Begin at the line containing "rret (if bool_decide" in the entries below and end at the line containing "rewrite u64_add_small, (proj2 (Z.ltb_ge _ _)) by lia. erewrite"; transcribe that range exactly and nothing outside it.

*** SUPPLIED RECORDS ***

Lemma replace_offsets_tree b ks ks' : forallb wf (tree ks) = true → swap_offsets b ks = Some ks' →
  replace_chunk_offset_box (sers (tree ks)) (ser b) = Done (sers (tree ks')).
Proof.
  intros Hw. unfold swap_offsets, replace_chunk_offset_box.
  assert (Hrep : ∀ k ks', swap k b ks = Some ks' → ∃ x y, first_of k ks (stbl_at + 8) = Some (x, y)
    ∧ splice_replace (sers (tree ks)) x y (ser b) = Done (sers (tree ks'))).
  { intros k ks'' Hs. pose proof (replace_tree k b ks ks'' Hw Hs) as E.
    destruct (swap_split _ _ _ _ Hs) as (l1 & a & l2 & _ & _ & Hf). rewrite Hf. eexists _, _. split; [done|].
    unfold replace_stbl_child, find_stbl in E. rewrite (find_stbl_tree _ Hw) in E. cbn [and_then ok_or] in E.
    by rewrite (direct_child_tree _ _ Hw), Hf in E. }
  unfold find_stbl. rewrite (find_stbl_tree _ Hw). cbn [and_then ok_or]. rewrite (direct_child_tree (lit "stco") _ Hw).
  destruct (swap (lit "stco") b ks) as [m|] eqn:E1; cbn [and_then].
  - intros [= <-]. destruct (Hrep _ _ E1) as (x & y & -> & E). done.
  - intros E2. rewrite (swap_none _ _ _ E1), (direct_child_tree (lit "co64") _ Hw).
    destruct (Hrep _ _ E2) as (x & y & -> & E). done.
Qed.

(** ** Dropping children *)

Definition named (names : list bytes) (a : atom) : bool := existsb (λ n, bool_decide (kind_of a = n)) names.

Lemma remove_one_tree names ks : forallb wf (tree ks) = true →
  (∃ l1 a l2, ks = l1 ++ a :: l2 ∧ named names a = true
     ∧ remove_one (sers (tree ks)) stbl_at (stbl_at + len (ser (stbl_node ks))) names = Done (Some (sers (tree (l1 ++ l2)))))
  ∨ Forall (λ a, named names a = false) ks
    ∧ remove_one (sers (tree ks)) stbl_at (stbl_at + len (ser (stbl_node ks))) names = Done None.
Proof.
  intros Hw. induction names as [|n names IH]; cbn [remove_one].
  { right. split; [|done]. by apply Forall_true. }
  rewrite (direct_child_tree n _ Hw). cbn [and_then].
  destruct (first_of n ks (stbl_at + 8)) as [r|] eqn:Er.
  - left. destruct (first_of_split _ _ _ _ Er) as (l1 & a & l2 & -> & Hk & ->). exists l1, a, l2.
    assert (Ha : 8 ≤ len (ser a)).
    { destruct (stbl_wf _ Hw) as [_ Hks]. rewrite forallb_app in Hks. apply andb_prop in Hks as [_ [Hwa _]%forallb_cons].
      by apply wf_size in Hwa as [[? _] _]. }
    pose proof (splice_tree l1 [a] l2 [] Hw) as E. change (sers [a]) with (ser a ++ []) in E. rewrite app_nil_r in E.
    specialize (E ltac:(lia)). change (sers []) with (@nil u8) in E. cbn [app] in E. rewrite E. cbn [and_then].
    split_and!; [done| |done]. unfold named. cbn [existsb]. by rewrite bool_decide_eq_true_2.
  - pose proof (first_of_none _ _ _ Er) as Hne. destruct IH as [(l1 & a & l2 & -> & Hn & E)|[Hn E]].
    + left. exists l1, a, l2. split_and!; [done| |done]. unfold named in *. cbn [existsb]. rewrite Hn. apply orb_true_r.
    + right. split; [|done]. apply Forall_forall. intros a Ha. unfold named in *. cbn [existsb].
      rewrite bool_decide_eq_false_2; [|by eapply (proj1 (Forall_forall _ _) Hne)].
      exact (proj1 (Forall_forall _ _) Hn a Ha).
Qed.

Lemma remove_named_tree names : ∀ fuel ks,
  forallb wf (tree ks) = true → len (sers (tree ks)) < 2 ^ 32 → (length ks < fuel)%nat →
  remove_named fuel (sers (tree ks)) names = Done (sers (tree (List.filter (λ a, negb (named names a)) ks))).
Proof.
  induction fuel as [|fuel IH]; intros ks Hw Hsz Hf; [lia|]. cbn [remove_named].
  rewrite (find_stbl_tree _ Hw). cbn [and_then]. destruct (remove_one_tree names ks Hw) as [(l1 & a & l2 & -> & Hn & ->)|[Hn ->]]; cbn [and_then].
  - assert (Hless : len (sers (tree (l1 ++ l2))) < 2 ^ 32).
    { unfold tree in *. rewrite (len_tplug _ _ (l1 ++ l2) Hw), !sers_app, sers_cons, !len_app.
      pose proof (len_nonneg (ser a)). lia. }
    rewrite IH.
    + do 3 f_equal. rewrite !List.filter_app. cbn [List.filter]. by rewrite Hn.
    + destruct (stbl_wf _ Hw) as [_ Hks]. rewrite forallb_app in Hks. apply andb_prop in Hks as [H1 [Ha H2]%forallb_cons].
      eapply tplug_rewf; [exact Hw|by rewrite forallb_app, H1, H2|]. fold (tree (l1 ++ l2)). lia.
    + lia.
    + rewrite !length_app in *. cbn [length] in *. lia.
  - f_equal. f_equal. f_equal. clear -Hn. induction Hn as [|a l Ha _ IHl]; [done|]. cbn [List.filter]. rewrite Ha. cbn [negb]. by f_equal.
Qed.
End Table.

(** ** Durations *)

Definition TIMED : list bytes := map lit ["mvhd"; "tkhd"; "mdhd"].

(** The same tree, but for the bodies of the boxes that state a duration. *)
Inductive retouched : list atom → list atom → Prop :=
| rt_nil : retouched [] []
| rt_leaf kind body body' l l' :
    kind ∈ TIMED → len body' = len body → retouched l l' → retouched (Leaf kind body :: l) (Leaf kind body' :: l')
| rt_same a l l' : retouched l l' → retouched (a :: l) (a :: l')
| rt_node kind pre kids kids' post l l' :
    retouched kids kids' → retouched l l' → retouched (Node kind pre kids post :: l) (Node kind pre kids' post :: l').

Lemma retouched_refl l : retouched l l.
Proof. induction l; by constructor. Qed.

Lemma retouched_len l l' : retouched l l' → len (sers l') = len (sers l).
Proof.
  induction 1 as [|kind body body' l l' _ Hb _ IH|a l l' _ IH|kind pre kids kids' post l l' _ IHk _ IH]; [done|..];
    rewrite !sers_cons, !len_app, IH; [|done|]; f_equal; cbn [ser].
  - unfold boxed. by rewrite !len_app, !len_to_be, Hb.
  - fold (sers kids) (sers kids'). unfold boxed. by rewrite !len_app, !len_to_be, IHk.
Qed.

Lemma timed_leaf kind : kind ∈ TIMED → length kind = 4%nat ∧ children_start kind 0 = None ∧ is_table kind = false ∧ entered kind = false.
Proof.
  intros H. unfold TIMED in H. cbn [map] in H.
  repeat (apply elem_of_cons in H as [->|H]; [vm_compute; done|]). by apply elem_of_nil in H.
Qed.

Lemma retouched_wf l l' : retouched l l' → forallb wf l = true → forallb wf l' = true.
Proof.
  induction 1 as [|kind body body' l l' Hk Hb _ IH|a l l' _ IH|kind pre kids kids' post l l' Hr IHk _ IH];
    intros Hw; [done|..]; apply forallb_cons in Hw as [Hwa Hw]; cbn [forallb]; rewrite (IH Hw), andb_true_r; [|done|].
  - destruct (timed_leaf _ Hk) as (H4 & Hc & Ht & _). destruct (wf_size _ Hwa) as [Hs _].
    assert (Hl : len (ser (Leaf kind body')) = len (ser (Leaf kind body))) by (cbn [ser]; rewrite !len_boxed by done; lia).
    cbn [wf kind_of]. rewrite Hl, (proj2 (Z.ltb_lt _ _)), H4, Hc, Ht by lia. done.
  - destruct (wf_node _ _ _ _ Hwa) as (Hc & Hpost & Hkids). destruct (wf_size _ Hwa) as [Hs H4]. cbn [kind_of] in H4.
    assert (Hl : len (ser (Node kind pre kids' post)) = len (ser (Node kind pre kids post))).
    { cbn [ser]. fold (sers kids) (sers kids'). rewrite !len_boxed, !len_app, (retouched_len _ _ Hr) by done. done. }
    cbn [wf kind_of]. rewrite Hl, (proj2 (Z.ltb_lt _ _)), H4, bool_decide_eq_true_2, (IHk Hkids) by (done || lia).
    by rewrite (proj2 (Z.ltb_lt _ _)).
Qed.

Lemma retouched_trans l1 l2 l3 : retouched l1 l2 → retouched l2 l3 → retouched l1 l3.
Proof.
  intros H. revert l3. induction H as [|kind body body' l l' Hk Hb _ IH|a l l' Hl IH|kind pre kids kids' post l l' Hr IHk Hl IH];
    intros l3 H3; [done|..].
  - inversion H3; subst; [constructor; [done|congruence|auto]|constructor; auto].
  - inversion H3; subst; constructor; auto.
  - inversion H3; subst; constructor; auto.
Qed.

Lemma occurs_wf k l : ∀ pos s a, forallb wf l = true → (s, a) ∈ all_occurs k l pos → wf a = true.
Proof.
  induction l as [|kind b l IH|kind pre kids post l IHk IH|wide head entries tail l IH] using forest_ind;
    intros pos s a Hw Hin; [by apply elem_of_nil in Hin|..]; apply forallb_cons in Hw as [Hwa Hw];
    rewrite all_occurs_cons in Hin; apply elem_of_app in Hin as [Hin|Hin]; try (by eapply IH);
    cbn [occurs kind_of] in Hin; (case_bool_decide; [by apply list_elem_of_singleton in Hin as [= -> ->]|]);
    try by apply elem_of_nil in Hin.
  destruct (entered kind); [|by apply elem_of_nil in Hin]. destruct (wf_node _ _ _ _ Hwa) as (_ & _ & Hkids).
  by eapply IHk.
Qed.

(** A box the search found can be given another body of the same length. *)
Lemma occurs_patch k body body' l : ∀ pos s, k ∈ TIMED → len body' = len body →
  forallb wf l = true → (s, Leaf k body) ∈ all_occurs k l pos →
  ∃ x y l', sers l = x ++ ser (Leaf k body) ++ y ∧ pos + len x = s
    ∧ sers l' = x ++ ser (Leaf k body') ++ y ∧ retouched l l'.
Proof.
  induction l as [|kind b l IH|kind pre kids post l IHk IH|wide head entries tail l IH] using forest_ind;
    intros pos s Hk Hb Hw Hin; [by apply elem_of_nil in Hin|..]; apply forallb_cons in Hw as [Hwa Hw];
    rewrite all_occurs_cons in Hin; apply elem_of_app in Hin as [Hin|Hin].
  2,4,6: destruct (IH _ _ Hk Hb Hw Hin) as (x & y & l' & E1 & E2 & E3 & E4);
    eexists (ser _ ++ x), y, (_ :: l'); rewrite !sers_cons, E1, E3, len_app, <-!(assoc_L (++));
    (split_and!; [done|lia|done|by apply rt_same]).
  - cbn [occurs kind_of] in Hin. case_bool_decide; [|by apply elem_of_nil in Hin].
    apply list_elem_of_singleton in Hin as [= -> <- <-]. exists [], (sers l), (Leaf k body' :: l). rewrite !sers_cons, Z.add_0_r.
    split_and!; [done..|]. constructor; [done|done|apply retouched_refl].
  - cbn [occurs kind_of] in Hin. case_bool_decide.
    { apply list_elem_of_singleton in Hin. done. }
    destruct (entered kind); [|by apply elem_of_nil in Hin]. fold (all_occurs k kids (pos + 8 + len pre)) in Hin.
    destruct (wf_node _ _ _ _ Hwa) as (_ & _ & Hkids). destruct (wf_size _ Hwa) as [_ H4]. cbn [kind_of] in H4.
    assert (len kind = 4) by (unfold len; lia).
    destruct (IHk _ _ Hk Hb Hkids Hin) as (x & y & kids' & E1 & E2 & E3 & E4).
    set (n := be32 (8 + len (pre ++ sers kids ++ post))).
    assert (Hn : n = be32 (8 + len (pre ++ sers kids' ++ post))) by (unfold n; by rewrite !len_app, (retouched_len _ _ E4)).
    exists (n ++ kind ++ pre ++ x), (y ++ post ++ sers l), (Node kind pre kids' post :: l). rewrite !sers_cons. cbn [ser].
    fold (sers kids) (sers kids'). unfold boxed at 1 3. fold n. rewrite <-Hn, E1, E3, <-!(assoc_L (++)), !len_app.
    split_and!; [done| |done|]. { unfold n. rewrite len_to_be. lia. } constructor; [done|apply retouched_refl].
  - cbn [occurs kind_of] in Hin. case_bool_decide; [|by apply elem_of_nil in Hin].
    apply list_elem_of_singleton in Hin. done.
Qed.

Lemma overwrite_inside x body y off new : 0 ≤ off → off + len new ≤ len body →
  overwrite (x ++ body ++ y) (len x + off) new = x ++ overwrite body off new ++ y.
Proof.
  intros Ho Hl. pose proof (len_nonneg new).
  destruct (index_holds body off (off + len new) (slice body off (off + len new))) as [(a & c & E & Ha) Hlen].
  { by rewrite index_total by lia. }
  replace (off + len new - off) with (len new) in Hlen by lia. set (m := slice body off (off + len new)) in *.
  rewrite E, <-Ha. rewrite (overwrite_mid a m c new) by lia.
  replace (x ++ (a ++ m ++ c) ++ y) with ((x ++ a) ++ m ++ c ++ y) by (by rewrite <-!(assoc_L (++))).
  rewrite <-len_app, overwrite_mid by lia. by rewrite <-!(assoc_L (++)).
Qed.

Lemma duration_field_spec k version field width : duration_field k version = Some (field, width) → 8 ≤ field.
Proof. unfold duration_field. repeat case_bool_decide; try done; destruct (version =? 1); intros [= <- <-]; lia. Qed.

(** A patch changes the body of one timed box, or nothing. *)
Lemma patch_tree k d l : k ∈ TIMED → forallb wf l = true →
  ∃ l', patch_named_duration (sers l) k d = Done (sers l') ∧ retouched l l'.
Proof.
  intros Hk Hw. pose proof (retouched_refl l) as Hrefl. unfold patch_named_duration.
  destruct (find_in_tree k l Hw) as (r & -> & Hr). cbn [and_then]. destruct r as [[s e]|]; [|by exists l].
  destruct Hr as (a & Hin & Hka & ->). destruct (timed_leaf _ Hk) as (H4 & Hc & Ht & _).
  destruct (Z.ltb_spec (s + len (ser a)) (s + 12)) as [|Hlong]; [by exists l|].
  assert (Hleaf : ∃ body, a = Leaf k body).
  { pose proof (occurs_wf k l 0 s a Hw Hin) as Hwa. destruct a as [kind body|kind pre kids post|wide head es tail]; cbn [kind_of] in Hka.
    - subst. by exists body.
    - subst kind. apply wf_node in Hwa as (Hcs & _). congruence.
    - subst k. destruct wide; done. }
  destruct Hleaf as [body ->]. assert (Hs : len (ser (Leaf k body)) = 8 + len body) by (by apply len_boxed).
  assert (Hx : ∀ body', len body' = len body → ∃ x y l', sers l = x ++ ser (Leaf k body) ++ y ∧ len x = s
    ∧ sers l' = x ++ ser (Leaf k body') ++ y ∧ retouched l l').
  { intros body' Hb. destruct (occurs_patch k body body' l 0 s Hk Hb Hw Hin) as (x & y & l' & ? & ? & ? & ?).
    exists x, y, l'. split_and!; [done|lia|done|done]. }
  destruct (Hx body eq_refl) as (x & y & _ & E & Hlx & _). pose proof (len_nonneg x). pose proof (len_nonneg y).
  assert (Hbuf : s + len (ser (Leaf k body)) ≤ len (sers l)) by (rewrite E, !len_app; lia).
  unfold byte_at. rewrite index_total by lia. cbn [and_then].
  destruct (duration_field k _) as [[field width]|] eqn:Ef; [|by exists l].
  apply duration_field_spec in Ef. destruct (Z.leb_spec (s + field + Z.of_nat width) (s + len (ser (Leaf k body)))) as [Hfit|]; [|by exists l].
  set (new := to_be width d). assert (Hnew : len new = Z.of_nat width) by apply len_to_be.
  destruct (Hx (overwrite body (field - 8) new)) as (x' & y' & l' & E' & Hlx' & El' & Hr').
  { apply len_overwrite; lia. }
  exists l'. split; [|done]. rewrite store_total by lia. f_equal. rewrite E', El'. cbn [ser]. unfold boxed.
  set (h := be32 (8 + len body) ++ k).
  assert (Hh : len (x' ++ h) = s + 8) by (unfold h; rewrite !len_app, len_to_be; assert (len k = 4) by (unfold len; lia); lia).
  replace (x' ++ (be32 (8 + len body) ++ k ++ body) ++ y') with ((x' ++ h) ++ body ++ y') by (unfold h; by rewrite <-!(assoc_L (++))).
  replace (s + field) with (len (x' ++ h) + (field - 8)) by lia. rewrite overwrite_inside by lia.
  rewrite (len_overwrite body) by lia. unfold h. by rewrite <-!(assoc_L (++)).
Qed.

***
*** SUPPLIED RECORDS ***

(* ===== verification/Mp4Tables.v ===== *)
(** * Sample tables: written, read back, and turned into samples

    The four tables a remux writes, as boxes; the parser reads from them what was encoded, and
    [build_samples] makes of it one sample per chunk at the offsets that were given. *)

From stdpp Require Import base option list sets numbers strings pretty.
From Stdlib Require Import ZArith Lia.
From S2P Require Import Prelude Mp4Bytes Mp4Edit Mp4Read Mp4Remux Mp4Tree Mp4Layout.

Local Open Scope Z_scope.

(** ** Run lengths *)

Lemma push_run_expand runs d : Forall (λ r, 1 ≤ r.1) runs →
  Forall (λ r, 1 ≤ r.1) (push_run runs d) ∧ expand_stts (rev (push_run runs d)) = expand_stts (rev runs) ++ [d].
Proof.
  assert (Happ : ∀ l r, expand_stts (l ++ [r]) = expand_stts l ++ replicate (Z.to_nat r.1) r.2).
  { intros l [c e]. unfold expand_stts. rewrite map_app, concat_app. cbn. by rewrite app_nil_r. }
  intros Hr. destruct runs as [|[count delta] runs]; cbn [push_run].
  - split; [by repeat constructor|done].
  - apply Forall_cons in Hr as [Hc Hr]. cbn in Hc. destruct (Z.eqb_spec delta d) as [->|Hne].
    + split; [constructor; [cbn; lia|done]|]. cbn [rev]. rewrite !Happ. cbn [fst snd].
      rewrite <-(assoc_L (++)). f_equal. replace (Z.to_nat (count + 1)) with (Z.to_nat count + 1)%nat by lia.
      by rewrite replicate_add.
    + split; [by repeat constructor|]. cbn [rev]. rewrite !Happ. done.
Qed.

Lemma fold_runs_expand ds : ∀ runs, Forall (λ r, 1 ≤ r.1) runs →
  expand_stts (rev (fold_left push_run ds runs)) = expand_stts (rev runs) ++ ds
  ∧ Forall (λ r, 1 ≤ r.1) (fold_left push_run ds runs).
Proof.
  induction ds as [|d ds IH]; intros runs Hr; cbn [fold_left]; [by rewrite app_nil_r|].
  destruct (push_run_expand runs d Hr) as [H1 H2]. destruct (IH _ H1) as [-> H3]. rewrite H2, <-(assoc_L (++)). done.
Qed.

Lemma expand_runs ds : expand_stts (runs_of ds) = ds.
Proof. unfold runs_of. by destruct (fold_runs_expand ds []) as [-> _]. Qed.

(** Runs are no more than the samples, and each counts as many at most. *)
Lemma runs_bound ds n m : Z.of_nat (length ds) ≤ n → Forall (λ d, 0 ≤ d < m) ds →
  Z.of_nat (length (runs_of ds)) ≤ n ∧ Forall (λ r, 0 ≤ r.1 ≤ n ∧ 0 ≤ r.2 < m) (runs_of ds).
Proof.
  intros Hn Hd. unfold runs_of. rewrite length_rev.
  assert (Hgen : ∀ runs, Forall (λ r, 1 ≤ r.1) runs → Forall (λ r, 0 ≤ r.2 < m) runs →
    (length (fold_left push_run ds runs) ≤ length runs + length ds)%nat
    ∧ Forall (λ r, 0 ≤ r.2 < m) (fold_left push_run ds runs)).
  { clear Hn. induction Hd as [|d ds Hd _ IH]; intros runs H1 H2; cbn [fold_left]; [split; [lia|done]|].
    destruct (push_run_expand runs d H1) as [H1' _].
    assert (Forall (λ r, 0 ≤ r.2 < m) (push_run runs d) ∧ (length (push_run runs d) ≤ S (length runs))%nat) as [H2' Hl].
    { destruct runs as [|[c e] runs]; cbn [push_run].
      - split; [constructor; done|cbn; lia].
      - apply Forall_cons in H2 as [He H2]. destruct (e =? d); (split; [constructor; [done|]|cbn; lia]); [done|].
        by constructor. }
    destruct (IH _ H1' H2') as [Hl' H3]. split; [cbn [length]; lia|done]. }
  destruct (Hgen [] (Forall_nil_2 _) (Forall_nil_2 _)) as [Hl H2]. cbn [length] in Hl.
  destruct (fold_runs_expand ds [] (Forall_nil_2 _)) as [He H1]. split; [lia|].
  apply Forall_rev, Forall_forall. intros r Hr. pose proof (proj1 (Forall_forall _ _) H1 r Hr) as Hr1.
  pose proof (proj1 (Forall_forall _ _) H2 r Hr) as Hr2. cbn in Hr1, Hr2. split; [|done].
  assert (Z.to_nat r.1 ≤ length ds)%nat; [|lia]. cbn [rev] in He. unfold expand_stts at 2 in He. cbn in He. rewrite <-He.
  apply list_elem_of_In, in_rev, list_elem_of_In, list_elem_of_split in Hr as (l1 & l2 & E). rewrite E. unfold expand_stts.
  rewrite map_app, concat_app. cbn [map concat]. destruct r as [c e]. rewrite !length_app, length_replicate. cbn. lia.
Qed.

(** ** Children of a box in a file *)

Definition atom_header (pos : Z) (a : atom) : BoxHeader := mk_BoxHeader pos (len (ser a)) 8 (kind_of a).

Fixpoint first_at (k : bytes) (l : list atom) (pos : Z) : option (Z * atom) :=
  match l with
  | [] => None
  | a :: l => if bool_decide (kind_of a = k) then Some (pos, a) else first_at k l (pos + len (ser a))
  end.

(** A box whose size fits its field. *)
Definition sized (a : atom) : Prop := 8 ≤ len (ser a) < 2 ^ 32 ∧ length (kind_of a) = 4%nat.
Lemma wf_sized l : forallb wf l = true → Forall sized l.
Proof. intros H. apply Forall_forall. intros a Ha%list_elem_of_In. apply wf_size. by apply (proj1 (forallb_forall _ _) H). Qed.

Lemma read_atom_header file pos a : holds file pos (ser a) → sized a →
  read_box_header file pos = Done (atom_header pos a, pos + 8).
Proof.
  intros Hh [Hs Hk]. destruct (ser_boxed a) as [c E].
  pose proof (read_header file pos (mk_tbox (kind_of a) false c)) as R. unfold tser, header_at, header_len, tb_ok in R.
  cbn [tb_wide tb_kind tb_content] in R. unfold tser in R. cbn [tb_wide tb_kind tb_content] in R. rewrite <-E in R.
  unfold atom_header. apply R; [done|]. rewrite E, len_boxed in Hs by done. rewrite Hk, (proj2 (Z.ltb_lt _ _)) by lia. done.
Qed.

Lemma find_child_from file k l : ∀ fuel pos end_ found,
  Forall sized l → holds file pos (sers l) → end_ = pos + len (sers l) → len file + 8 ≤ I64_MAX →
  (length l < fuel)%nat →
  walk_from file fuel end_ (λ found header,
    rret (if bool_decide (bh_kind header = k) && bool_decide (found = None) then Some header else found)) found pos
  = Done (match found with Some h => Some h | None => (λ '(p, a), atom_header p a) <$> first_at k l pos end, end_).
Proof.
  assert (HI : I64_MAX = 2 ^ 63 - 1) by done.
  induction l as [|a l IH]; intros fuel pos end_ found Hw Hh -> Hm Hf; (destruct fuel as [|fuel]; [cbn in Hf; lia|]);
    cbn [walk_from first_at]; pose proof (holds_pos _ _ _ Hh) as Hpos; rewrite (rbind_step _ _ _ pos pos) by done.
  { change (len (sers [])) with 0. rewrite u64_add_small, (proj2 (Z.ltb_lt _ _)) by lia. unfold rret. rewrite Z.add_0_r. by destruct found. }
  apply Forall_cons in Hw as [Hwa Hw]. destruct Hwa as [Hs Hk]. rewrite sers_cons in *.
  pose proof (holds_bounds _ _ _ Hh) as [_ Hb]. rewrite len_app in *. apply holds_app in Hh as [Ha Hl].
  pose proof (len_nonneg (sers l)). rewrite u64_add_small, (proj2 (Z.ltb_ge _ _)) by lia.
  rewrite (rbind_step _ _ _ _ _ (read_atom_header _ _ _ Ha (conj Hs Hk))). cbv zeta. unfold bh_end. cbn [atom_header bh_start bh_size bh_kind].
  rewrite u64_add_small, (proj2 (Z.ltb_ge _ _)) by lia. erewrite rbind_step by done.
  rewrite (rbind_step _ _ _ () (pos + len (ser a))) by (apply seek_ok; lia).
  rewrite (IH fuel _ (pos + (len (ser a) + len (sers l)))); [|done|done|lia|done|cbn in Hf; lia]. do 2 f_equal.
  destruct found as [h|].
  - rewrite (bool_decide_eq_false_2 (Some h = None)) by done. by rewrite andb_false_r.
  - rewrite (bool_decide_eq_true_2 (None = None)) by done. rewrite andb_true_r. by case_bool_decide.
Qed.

***

- _SOLUTION FOR THIS EXERCISE_:
    rret (if bool_decide (bh_kind header = k) && bool_decide (found = None) then Some header else found)) found pos
  = Done (match found with Some h => Some h | None => (λ '(p, a), atom_header p a) <$> first_at k l pos end, end_).
Proof.
  assert (HI : I64_MAX = 2 ^ 63 - 1) by done.
  induction l as [|a l IH]; intros fuel pos end_ found Hw Hh -> Hm Hf; (destruct fuel as [|fuel]; [cbn in Hf; lia|]);
    cbn [walk_from first_at]; pose proof (holds_pos _ _ _ Hh) as Hpos; rewrite (rbind_step _ _ _ pos pos) by done.
  { change (len (sers [])) with 0. rewrite u64_add_small, (proj2 (Z.ltb_lt _ _)) by lia. unfold rret. rewrite Z.add_0_r. by destruct found. }
  apply Forall_cons in Hw as [Hwa Hw]. destruct Hwa as [Hs Hk]. rewrite sers_cons in *.
  pose proof (holds_bounds _ _ _ Hh) as [_ Hb]. rewrite len_app in *. apply holds_app in Hh as [Ha Hl].
  pose proof (len_nonneg (sers l)). rewrite u64_add_small, (proj2 (Z.ltb_ge _ _)) by lia.
  rewrite (rbind_step _ _ _ _ _ (read_atom_header _ _ _ Ha (conj Hs Hk))). cbv zeta. unfold bh_end. cbn [atom_header bh_start bh_size bh_kind].
  rewrite u64_add_small, (proj2 (Z.ltb_ge _ _)) by lia. erewrite rbind_step by done.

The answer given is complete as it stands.